Kocası öldükten sonra büyücülükle uğraşmaya başlamıştır. Hatta at ve diğer hayvanların kurban edildiği ayinlere katıldığı düşünülmektedir. 40 yaşına geldiğinde yaslanmaya başladığını düşünüp güzelliğini kaybedeceği telaşına düşer. Bir gün, genç bir hizmetçi kız, sacını tararken yanlışlıkla biraz çeker ve o da kızın eline sert bir şekilde vurur, kızın elinden akan kan Elizabeth'in elinin üstüne düşer ve oda kızın güzelliğini ve tazeliğini aldığını düşünür.

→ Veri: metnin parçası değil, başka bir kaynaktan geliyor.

Definition CloseWrite (c : clientStreamConn) : clientStreamConn :=
  mkClient (queue c) (the_pump c) (deadline c) (pending c) (readEOF c) (done c) true (cancelled c) (writes c).

Definition Close (c : clientStreamConn) : clientStreamConn := set_cancelled (CloseWrite c).

Definition SetReadDeadline (t : option Z) (c : clientStreamConn) : clientStreamConn :=
  mkClient (queue c) (the_pump c) t (pending c) (readEOF c) (done c) (pw_closed c) (cancelled c) (writes c).

(** ** Histories *)

Inductive hevent :=
  | HBody (d : list byte) (e : option h2_err)
  | HPump (abandon : bool)
  | HRead (now : Z) (late : bool) (n : nat)
  | HWrite (p : list byte)
  | HCloseWrite
  | HClose
  | HDeadline (t : option Z).

(** The bytes the body has given, those [Read] has returned, and the errors it has
    returned. *)
Record hsys := mkHsys { h_conn : clientStreamConn; h_body : list byte; h_got : list byte; h_errs : list h2_err }.

Definition happly (s : hsys) (ev : hevent) : option hsys :=
  let c := h_conn s in
  match ev with
  | HBody d e => c ← pump_read d e c; Some (mkHsys c (h_body s ++ d) (h_got s) (h_errs s))
  | HPump g => c ← pump_send g c; Some (mkHsys c (h_body s) (h_got s) (h_errs s))
  | HRead now late n =>
      '(d, e, c) ← Read now late n c;
      Some (mkHsys c (h_body s) (h_got s ++ d) (h_errs s ++ match e with Some e => [e] | None => [] end))
  | HWrite p => Some (mkHsys (Write p c).2 (h_body s) (h_got s) (h_errs s))
  | HCloseWrite => Some (mkHsys (CloseWrite c) (h_body s) (h_got s) (h_errs s))
  | HClose => Some (mkHsys (Close c) (h_body s) (h_got s) (h_errs s))
  | HDeadline t => Some (mkHsys (SetReadDeadline t c) (h_body s) (h_got s) (h_errs s))
  end.

Fixpoint hrun (s : hsys) (evs : list hevent) : option hsys :=
  match evs with [] => Some s | ev :: evs => s ← happly s ev; hrun s evs end.

Definition hsys0 : hsys := mkHsys newClientStreamConn [] [] [].

(** * The serving side *)

(** [s_out] is what was written and flushed; [s_done] is what the handler waits
    for. *)
Record serverStreamConn := mkServer { s_status : Z; s_out : list byte; s_flushes : nat; s_done : bool }.
(* ===== verification/WsConn.v ===== *)
(** The connections of the ws transport (internal/transport/ws/ws.go): a byte stream
    over websocket frames.

    The frame codec is github.com/gobwas/ws, which is not under src/: reading a
    header, unmasking and writing a frame are parameters, and [gobwas_laws] states
    that what it writes it reads back. Masking keys are the writer's choice, and how
    much the [bufio.Reader] of the handshake reads ahead is the runtime's: both are
    arguments. *)
From S2P Require Import Prelude.
From S2P Require Ws.
From Stdlib Require Import ZArith Lia.

Definition maxFrameSize : Z := Z.shiftl 1 20.

Definition OpContinuation : Z := 0.
Definition OpText : Z := 1.
Definition OpBinary : Z := 2.
Definition OpClose : Z := 8.
Definition OpPing : Z := 9.
Definition OpPong : Z := 10.

(** The fields of [ws.Header] the code reads; [h_mask] is [Some] when it is masked. *)
Record Header := mkHeader { h_op : Z; h_length : Z; h_mask : option (list byte) }.

Inductive wsc_err :=
  | WcHeader (e : io_err)
  | WcIO (e : io_err)
  | WcTooLarge (n : Z)
  | WcOpcode (op : Z)
  | WcEOF
  | WcWrite.

(** [br] is what the handshake's reader holds ([None] for a nil reader), [raw] what
    follows it on the connection; [room] is how many more frames can be written
    before the connection fails. *)
Record wsConn := mkWsConn {
  br : option (list byte);
  raw : list byte;
  out : list byte;
  room : nat;
  client : bool;
  pending : list byte;
}.

Definition newServerConn (rw : option (list byte)) (raw : list byte) (room : nat) : wsConn :=
  mkWsConn rw raw [] room false [].
Definition newClientConn (b : option (list byte)) (raw : list byte) (room : nat) : wsConn :=
  mkWsConn (match b with None => Some [] | _ => b end) raw [] room true [].

Definition set_pending (p : list byte) (c : wsConn) : wsConn :=
  mkWsConn (br c) (raw c) (out c) (room c) (client c) p.
Definition set_in (b : option (list byte)) (r : list byte) (c : wsConn) : wsConn :=
  mkWsConn b r (out c) (room c) (client c) (pending c).

Section conn.
Context (ReadHeader : list byte → result io_err Header * list byte).
Context (Cipher : list byte → list byte → list byte).
Context (write_frame : option (list byte) → Z → list byte → list byte).

(** [wsutil.WriteClientMessage] and [WriteServerMessage]; [key] is the mask a client
    draws. *)
Definition WriteMessage (key : list byte) (op : Z) (p : list byte) (c : wsConn) : option wsc_err * wsConn :=
  match room c with
  | O => (Some WcWrite, c)
  | S r => (None, mkWsConn (br c) (raw c) (out c ++ write_frame (if client c then Some key else None) op p) r (client c) (pending c))
  end.

Definition writeControl (key : list byte) (op : Z) (p : list byte) (c : wsConn) : option wsc_err * wsConn :=
  WriteMessage key op p c.

(** [handleFrame], given the bytes after the header; returns what is left of them. *)
Definition handleFrame (key : list byte) (h : Header) (r : list byte) (c : wsConn) :
    option wsc_err * list byte * wsConn :=
  if maxFrameSize <? h_length h then (Some (WcTooLarge (h_length h)), r, c)
  else match read_full (Z.to_nat (h_length h)) r with
       | Err e => (Some (WcIO e), [], c)
       | Ok (p, r) =>
           let p := match h_mask h with Some m => Cipher p m | None => p end in
           if (h_op h =? OpBinary) || (h_op h =? OpText) || (h_op h =? OpContinuation) then (None, r, set_pending p c)
           else if h_op h =? OpPing then let '(e, c) := writeControl key OpPong p c in (e, r, c)
           else if h_op h =? OpPong then (None, r, c)
           else if h_op h =? OpClose then (Some WcEOF, r, (writeControl key OpClose p c).2)
           else (Some (WcOpcode (h_op h)), r, c)
       end.

(** A header and its frame from the bytes [s]. *)
Definition next_frame (key : list byte) (s : list byte) (c : wsConn) : option wsc_err * list byte * wsConn :=
  match ReadHeader s with
  | (Err e, r) => (Some (WcHeader e), r, c)
  | (Ok h, r) => handleFrame key h r c
  end.

(** One turn of [Read]'s loop: the header and the payload come from the handshake's
    reader while it holds anything, else from the connection itself. [ahead] is how
    much of what follows the reader has taken from the connection by then. *)
Definition read_frame (key : list byte) (ahead : nat) (c : wsConn) : option wsc_err * wsConn :=
  match br c with
  | Some (x :: b) =>
      let '(e, r, c) := next_frame key ((x :: b) ++ raw c) c in (e, set_in (Some (take ahead r)) (drop ahead r) c)
  | b => let '(e, r, c) := next_frame key (raw c) c in (e, set_in b r c)
  end.

(** [Read] of [n] bytes; [ks] gives each turn's mask and read-ahead. [None] when the
    list is too short for the turns it takes. *)
Fixpoint Read (ks : list (list byte * nat)) (n : nat) (c : wsConn) : option (result wsc_err (list byte) * wsConn) :=
  match pending c with
  | [] =>
      match ks with
      | [] => None
      | (key, ahead) :: ks =>
          match read_frame key ahead c with
          | (Some e, c) => Some (Err e, c)
          | (None, c) => Read ks n c
          end
      end
  | p => Some (Ok (take n p), set_pending (drop n p) c)
  end.

(** The loop of [Write]: a binary frame per [maxFrameSize] bytes; on an error it
    returns how much was written. [keys] are the masks. *)
Fixpoint write_loop (fuel : nat) (keys : nat → list byte) (off : nat) (p : list byte) (c : wsConn) :
    nat * option wsc_err * wsConn :=
  match fuel, p with
  | S fuel, _ :: _ =>
      match WriteMessage (keys off) OpBinary (take (Z.to_nat maxFrameSize) p) c with
      | (Some e, c) => (off, Some e, c)
      | (None, c) => write_loop fuel keys (off + length (take (Z.to_nat maxFrameSize) p)) (drop (Z.to_nat maxFrameSize) p) c
      end
  | _, _ => (off, None, c)
  end.

Definition Write (keys : nat → list byte) (p : list byte) (c : wsConn) : nat * option wsc_err * wsConn :=
  write_loop (length p) keys 0 p c.

(** Bytes read by calls of [Read] with buffers of the sizes [ns], until one fails. *)
Fixpoint reads (ks : nat → list (list byte * nat)) (ns : list nat) (c : wsConn) : list byte * wsConn :=
  match ns with
  | [] => ([], c)
  | n :: ns =>
      match Read (ks (length ns)) n c with
      | Some (Ok d, c) => let '(ds, c) := reads ks ns c in (d ++ ds, c)
      | Some (Err _, c) => ([], c)
      | None => ([], c)
      end
  end.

Daha sonra baş uşağına emir vererek kızın bütün kanını bir tekneye akıttırır ve orada "kan banyosu" yapar. Daha sonra işi iyice abartır ve zaman içerisinde 612 genç kızı kaçırarak bunların ölümüne sebep olur. Kızlar, tepeye asılı bir kafeste işkence görür ve Elizabeth de bu kafeslerden akan kanla duş alır. Çok ses çıkartan bir hizmetçisinin de ağzını diktiği söylenir, ayrıca bakire cesetlerini ormana atarak kurt adam ve vampir söylentilerinin çıkmasına neden olur. Kurbanlarını önce bağlar sonra atardamarlarına delikler açarak kanın dışarı daha kolay boşalmasını sağlar. Kurban için kan kaybından ölmeyi beklemekten başka çare yoktur artik. Kurbanlarından biri kaçmayı basarmış ve Castle Csejthe de dönen olaylar böylelikle gün yüzüne çıkmıştır. En sonunda bu yaptıkları anlaşılır ve 1611 de kazığa bağlanıp diri diri yakılmaya mahkum edilir ancak saraylı olduğu için bu cezayı şatosunda küçük bir odaya kapatmaya ve ölene kadar orada kalma cezasına dönüştürürler. Yalnız yemeğinin verilebilmesi için küçük bir delik bulunan bir oda. 1614 yılında burada ölü olarak bulunur.